The commitment is a key element of Channel 4’s recently announced 360° Diversity Charter and is part of the production tender awarded to leading sports producer, Sunset+Vine.
The Rio Production Training Scheme and Rio Disabled Talent Fast-Track build on Channel 4’s legacy of investing in a ground breaking nationwide search for disabled on-screen talent for London 2012, as well as its track record in grassroots talent training schemes.
The Rio Production Training Scheme will offer 24 trainees with disabilities the opportunity to work in a variety of roles including: Junior AP, Production Co-ordinator or Technical Assistant for 12 months. As well as structured work experience, the trainees will receive specialist training facilitated by Channel 4 leading up to a final assessment that will see successful candidates hired by Sunset+Vine as part of the production team for the Rio 2016 Paralympic Games.
Industry Talent Specialist at Channel 4, Priscilla Baffour said: “We’re incredibly proud of the new and diverse talent we’ve fostered through 4Talent’s Production Training Scheme. The annual initiative encourages new voices and perspectives into the industry and provides opportunities for people across the UK who are passionate about kick-starting a career in the media.
This year we’re focused on developing a pipeline of disabled production staff who we hope will join the 130 scheme graduates who have gone on to build successful careers in the industry.”
In addition, later this year the Channel 4 Rio Disabled Talent Fast-Track will headhunt six disabled producers currently working in the industry, with a passion for sport, and further develop their production skills to enable them to fulfil key roles within Sunset+Vine’s Rio 2016 production team.

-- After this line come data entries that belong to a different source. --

Definition getAddresses (w : serviceWatcher) : list Address := default [] (published w).

Definition reportError (w : serviceWatcher) : serviceWatcher :=
  MkServiceWatcher (consume Failed (listeners w)) (published w) (nextID w) (ready w).

Definition sorted_addresses `{MR : !MapRange} (m : addresses) : list Address :=
  omap (m !!.) (sort_strings (Keys m)).

Definition publish `{MR : !MapRange} (m : addresses) (w : serviceWatcher) : serviceWatcher :=
  let addrs := sorted_addresses m in
  MkServiceWatcher (consume (Given addrs) (listeners w)) (Some addrs) (nextID w) true.

(** ** etcd *)

(** A change of a key: its new value, or its deletion. *)
Notation change := (string * option string)%type.

Definition apply_change (kvs : gmap string string) (c : change) : gmap string string :=
  match c.2 with Some v => <[c.1 := v]> kvs | None => delete c.1 kvs end.

(** The keys under the prefix at a revision. *)
Definition snapshot (hist : list change) (rev : nat) : gmap string string :=
  fold_left apply_change (take rev hist) ∅.

(** ** Following it *)

(** What an event does to the addresses; an invalid value is reported. *)
Definition on_event (mw : addresses * serviceWatcher) (c : change) : addresses * serviceWatcher :=
  let '(m, w) := mw in
  match c.2 with
  | Some value => let '(m, bad) := setAddress m c.1 value in (m, if bad : bool then reportError w else w)
  | None => (delete c.1 m, w)
  end.

Definition load (kvs : list (string * string)) (w : serviceWatcher) : addresses * serviceWatcher :=
  fold_left on_event ((λ kv, (kv.1, Some kv.2)) <$> kvs) (∅, w).

(** The goroutine [run]: reading, following from a revision, waiting to retry, or gone. *)
Inductive watch_pc := Reading | Following (m : addresses) (rev : nat) | Sleeping | Gone.

Record watch_sys := MkWatchSys { hist : list change; w : serviceWatcher; pc : watch_pc; delay : Z }.

Definition first_delay : Z := 100 * ms.

Definition watch_init (hist : list change) : watch_sys := MkWatchSys hist newServiceWatcher Reading first_delay.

Channel 4 continues to build on its London 2012 Paralympic legacy for on screen disabled talent – taking the best of the 2012 disabled presenters and reporters to the next level, identifying at least two new disabled presenters and lead commentators, and providing training for all commentators on the most effective ways to explain both sports and disabilities to viewers.
Audience research carried out for Channel 4 around the 2012 Paralympics showed that two thirds of viewers felt the coverage of the Paralympics had a favourable impact on their perceptions towards disabled people and disabled sport. The response to the outcomes has been very positive indeed with 80% of viewers enjoying seeing disabled presenters on screen and 74% liking the matter of fact discussions about disability during Channel 4’s coverage of the Paralympics.
Disability Executive at Channel 4, Alison Walsh, said: “Channel 4’s coverage of the Rio 2016 Paralympic Games will be fronted and produced by teams that include the brightest and best disabled talent. As they did in London, the presentation team in Rio will bring in-depth knowledge of Paralympic sport and experience of disability, live broadcast skills and a uniquely Channel 4 tone and attitude to the coverage.
They play a vital role in attracting and engaging the audience with unfamiliar sports, building on LEXI to explain the intricacies of Paralympic classification, getting under the skin of the superhuman athletes, entertaining and ultimately putting the nation at ease with disability.”